How were the top floats actually chosen?

“This year, we were judging on the three categories: creativity, theme, and originality,” Vosburg said. “We ranked them by the three different categories and gave them either a 1, a 2, or a 3.

“Then they add up the scores from all three judges and that is what determined the winners.”

When the scores were tallied, Frank’s Heating & Refrigeration was on top.

“They did an amazing job,” Vosburg said. “They had multiple entries and it just seemed to go on and on and on. They even had their penguin walking with them, which was wonderful entertainment.”

Jeffcoat agreed that the mascot really seemed to excite the crowd, helping to push Frank’s over the top.

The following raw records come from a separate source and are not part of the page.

Lemma u64_search_rep n m ht k :
  u64_rep n m ht -> _mesa_hash_table_u64_search ht k = Some (default 0 (m !! k)).
Proof.
  intros Hrep. unfold _mesa_hash_table_u64_search.
  destruct (Z.eqb_spec k DELETED_KEY_VALUE) as [->|Hne].
  { destruct Hrep as (t & _ & _ & _ & _ & _ & _ & -> & _). done. }
  destruct (u64_find n m ht k Hne Hrep) as (t & r & Ht & -> & Hr). cbn.
  destruct r as [i|]; [|by rewrite Hr].
  destruct Hr as (e & [He _] & _ & ->). rewrite Ht. cbn. unfold entry_at in He. by rewrite He.
Qed.

Lemma u64_remove_rep n m ht k :
  u64_rep n m ht ->
  exists ht', _mesa_hash_table_u64_remove ht k = Some ht' /\ u64_rep n (delete k m) ht'.
Proof.
  intros Hrep. unfold _mesa_hash_table_u64_remove.
  destruct (Z.eqb_spec k DELETED_KEY_VALUE) as [->|Hne].
  { destruct Hrep as (t & Ht & Hwf & Hload & He & Hdk & Hhf & Hdd & Hm).
    eexists. split; [done|]. exists t. cbn. rewrite lookup_delete_eq.
    split_and!; try done. intros k d Hk. rewrite lookup_delete_ne by done. auto. }
  destruct (u64_find n m ht k Hne Hrep) as (t0 & r & Ht0 & Hs & Hr). rewrite Hs. obind.
  destruct Hrep as (t & Ht & Hwf & Hload & He & Hdk & Hhf & Hdd & Hm).
  rewrite Ht in Ht0. injection Ht0 as <-. destruct r as [i|].
  - destruct Hr as (e & Hp & Hk & Hmk). rewrite Ht. obind.
    destruct (remove_spec _mesa_hash_pointer _mesa_key_pointer_equal t i e Hwf Hp)
      as (t' & -> & Hwf' & [Fh Fd] & Hix & Hen & Hde & Hmaps). cbn.
    eexists. split; [done|]. exists t'. cbn. rewrite lookup_delete_ne by done.
    destruct (shape_same_index t' t) as [Hmx _]; [apply Hwf'|apply Hwf|done|].
    unfold ht_load_ok in *. split_and!; try (done || lia || congruence).
    intros k' d' Hk'. rewrite Hmaps. unfold _mesa_key_pointer_equal. rewrite Hk.
    destruct (Z.eqb_spec k' k) as [->|Hkk].
    + rewrite lookup_delete_eq. naive_solver.
    + rewrite lookup_delete_ne by done. rewrite Hm by done. naive_solver.
  - eexists. split; [done|]. exists t. rewrite lookup_delete_ne by done.
    split_and!; try done. intros k' d' Hk'. rewrite delete_id by done. auto.
Qed.

Lemma u64_run_ops alloc ops : forall n m ht,
  (forall n, alloc n = true) -> Forall (fun op => op_key op <> 0) ops ->
  0 <= n -> n + Z.of_nat (length ops) < 2 ^ 30 -> u64_rep n m ht ->
  run_ops alloc ht ops = Some (spec_ops m ops).
Proof.
  induction ops as [|op ops IH]; intros n m ht Hal Hkeys Hn0 Hn Hrep; [done|].
  inversion_clear Hkeys as [|? ? Hk Hks]. cbn [length] in Hn.
  destruct op as [k d|k|k]; cbn [run_ops spec_ops run_op spec_op] in *.
  - destruct (u64_insert_rep alloc n m ht k d) as (ht' & -> & Hrep'); [done..|lia|done|].
    cbn. rewrite (IH (n + 1) _ ht' Hal Hks ltac:(lia) ltac:(lia) Hrep'). done.
  - rewrite (u64_search_rep n m ht k Hrep). cbn.
    rewrite (IH n _ ht Hal Hks ltac:(lia) ltac:(lia) Hrep). done.
  - destruct (u64_remove_rep n m ht k Hrep) as (ht' & -> & Hrep'). cbn.
    rewrite (IH n _ ht' Hal Hks ltac:(lia) ltac:(lia) Hrep'). done.
Qed.

(** ** A concrete table for the witnesses: empty, of the first size. *)
Definition table0 : hash_table :=
  {| ht_table := replicate 5 zero_entry;
     ht_key_hash_function := Some _mesa_hash_pointer;
     ht_key_equals_function := _mesa_key_pointer_equal;
     ht_deleted_key := 1; ht_size := 5; ht_rehash := 3; ht_max_entries := 2;
     ht_size_index := 0; ht_entries := 0; ht_deleted_entries := 0 |}.

Lemma table0_wf : ptr_wf table0.
Proof. apply (fresh_wf _ _ 0); [lia|done..|]. repeat split. Qed.

(** [table0] after inserting key 64 with data 7. *)
Definition table1 : hash_table :=
  {| ht_table := [zero_entry; zero_entry; HashEntry 17 64 7; zero_entry; zero_entry];
     ht_key_hash_function := Some _mesa_hash_pointer;
     ht_key_equals_function := _mesa_key_pointer_equal;
     ht_deleted_key := 1; ht_size := 5; ht_rehash := 3; ht_max_entries := 2;
     ht_size_index := 0; ht_entries := 1; ht_deleted_entries := 0 |}.

Lemma table1_eq :
  hash_table_insert_depth 33 (fun _ => true) table0 (_mesa_hash_pointer 64) 64 7
  = Some (table1, Some 2).
Proof. reflexivity. Qed.

Lemma table1_wf : ptr_wf table1.
Proof.
  destruct (insert_load _mesa_hash_pointer _mesa_key_pointer_equal 32 (fun _ => true)
    table0 64 7) as (ht & a & H & [Hw _ _ _] & _); [lia|done|apply table0_wf|done|done|done|done|].
  rewrite table1_eq in H. by injection H as <- <-.
Qed.

(** C1: starting from a fresh [hash_table_u64], every sequence of inserts,
    searches and removes of nonzero keys (fewer than 2^30 of them, with memory
    available) returns exactly what a finite map from keys to data returns,
    absent keys reading as NULL; in particular all operations terminate, stay
    inside the table and never trip an assertion, and the reserved key
    DELETED_KEY_VALUE behaves like any other. *)
Theorem hash_table_u64_refines_map alloc deleted_key_value ops :
  (forall n, alloc n = true) -> deleted_key_value <> 0 ->
  Forall (fun op => op_key op <> 0) ops -> Z.of_nat (length ops) < 2 ^ 30 ->
  exists ht, _mesa_hash_table_u64_create true alloc deleted_key_value = Some (Some ht)
             /\ run_ops alloc ht ops = Some (spec_ops ∅ ops).
Proof.
  intros Hal Hd Hks Hlen. destruct (u64_create_rep alloc deleted_key_value Hal Hd) as (ht & Hc & Hrep).
  exists ht. split; [done|]. eapply (u64_run_ops alloc ops 0); (done || lia).
Qed.

Lemma hash_table_u64_refines_map_witness :
  exists ht, _mesa_hash_table_u64_create true (fun _ => true) 8 = Some (Some ht) /\
    run_ops (fun _ => true) ht
      [U64Insert 64 7; U64Insert 1 9; U64Search 64; U64Remove 64; U64Search 64; U64Search 1]
    = Some (spec_ops ∅
      [U64Insert 64 7; U64Insert 1 9; U64Search 64; U64Remove 64; U64Search 64; U64Search 1]).
Proof.
  apply (hash_table_u64_refines_map (fun _ => true) 8); [done|lia| |cbn; lia].
  repeat constructor; cbn; lia.
Defined.

(** C2: inserting a key into a well-formed table, whatever the allocator does,
    returns; the table stays well formed (chains unbroken, keys unique, counters
    exact) and either the returned entry holds the key and the map is updated at
    that key only, or NULL is returned, the map is unchanged and every slot of
    the table is in use.  With memory available an insertion into a table whose load
    respects its limit never fails, and the load limit (present plus deleted entries at
    most max_entries, so that a free slot ends every probe) holds again. *)
Theorem hash_table_insert_correct hf keq (HK : KeyOps hf keq) alloc ht key data :
  ht_wf hf keq ht -> key <> 0 -> key <> ht_deleted_key ht -> ht_entries ht < 2 ^ 30 ->
  exists ht' r, hash_table_insert alloc ht (hf key) key data = Some (ht', r) /\
    ht_wf hf keq ht' /\
    match r with
    | Some a => present_at ht' a (HashEntry (hf key) key data) /\
        forall k d, ht_maps keq ht' k d <-> if keq key k then d = data else ht_maps keq ht k d
    | None => (forall k d, ht_maps keq ht' k d <-> ht_maps keq ht k d) /\
        ht_entries ht' = ht_size ht'
    end /\
    ((forall n, alloc n = true) -> ht_load_ok ht ->
     is_Some r /\ ht_load_ok ht' /\ ht_entries ht' <= ht_entries ht + 1).
Proof.
  intros Hwf Hk0 Hkd Hlim. pose proof (sh_index _ (wf_shape _ _ _ Hwf)).
  destruct (insert_depth_total hf keq insert_depth alloc ht key data)
    as (ht' & r & Hr & [Hw _ Hs Hn] & _); [done..|unfold insert_depth; lia|].
  exists ht', r. split; [done|]. split; [done|]. split; [destruct r as [a|]; auto|].
  intros Hal Hload. destruct (insert_load hf keq 32 alloc ht key data) as (ht1 & a & Hr1 & _ & Hl & He); [lia|done..|].
  unfold hash_table_insert in Hr. unfold insert_depth in Hr. rewrite Hr1 in Hr. injection Hr as <- <-. eauto.
Qed.

Lemma hash_table_insert_correct_witness :
  exists ht' r, hash_table_insert (fun _ => true) table1 (_mesa_hash_pointer 128) 128 5
    = Some (ht', r) /\ ptr_wf ht' /\
    match r with
    | Some a => present_at ht' a (HashEntry (_mesa_hash_pointer 128) 128 5) /\
        forall k d, ptr_maps ht' k d <->
          if _mesa_key_pointer_equal 128 k then d = 5 else ptr_maps table1 k d
    | None => (forall k d, ptr_maps ht' k d <-> ptr_maps table1 k d) /\
        ht_entries ht' = ht_size ht'
    end /\
    ((forall n : Z, true = true) -> ht_load_ok table1 ->
     is_Some r /\ ht_load_ok ht' /\ ht_entries ht' <= ht_entries table1 + 1).
Proof.
  apply (hash_table_insert_correct _ _ pointer_key_ops); [apply table1_wf|lia|..].
  - cbn. lia.
  - cbn. lia.
Defined.

(** a search returns, and it returns an entry holding an equal key exactly
    when the table has one (tombstones left by deletions notwithstanding). *)
Theorem hash_table_search_correct hf keq (HK : KeyOps hf keq) ht key :
  ht_wf hf keq ht ->
  exists r, hash_table_search ht (hf key) key = Some r /\
  match r with
  | Some i => exists e, present_at ht i e /\ keq key (he_key e) = true
                        /\ ht_maps keq ht key (he_data e)
  | None => forall d, ~ ht_maps keq ht key d
  end.
Proof.
  intros Hwf. destruct (hash_table_search_spec hf keq ht key Hwf) as (r & Hr & Hres).
  exists r. split; [done|]. destruct r as [i|].
  - destruct Hres as (e & Hp & Hk). exists e. split; [done|]. split; [done|]. by exists i, e.
  - intros d (i & e & Hp & Hk & _). by rewrite (Hres i e Hp) in Hk.
Qed.

Lemma hash_table_search_correct_witness :
  exists r, hash_table_search table1 (_mesa_hash_pointer 64) 64 = Some r /\
  match r with
  | Some i => exists e, present_at table1 i e /\ _mesa_key_pointer_equal 64 (he_key e) = true
                        /\ ptr_maps table1 64 (he_data e)
  | None => forall d, ~ ptr_maps table1 64 d
  end.
Proof. apply (hash_table_search_correct _ _ pointer_key_ops). apply table1_wf. Defined.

“The penguin even came through twice,” Jeffcoat said. “He snuck back in the parade and came back through. The kids really enjoyed that, so that is really what caught our attention.”

The Redwood National and State Parks float included a picturesque camping scene with a tent, a camper roasting a marshmallow, and a stuffed black bear.

“They had so much creativity and originality to their float,” Vosburg said. “It was just delightful.”

Fog Bank Clothing’s float included a surprise visitor who helped them earn a prize as well.

“It was such a surprise, when they went by, when Bigfoot popped out of the back of their pickup. The crowd just went wild with that,” Vosburg said.

Among the parade’s winning features were Grand Marshals Jane and Baird Rumiano.

“They came through in that beautiful convertible with Kevin Hartwick and they were followed by all those milk trucks,” Vosburg said. “All of us up on stage got choked up over that.”

She said the judges enjoyed seeing all the cars with Redwood Cruisers, and the Crescent City Car Club, which was back in the parade after a year off last year.

“We enjoyed seeing all of the different cars come through, and the pride of ownership with each of them,” Vosburg said. “As judges, we understand it can be a little difficult to decorate the muscle cars, because you don’t want to put too much on them and mess up your paint job.

“The same goes for the fire engines and emergency vehicles. But we saw a lot of creativity that the various fire departments, city workers and law enforcement used in decorating.”

This year’s parade was the second year for the quiet zone, located on K Street. Vosburg said it looks like that addition is here to stay.

In the quiet zone, parade entrants took a break from honking horns, blasting sirens, loud music, or shooting off black-powder rifles.

“It’s the importance of making sure that we have a small block so that people with sensory sensitivity are able to enjoy the parade,” said Vosburg.

“That includes veterans affected by gunfire, people with special needs, and some people with dogs.”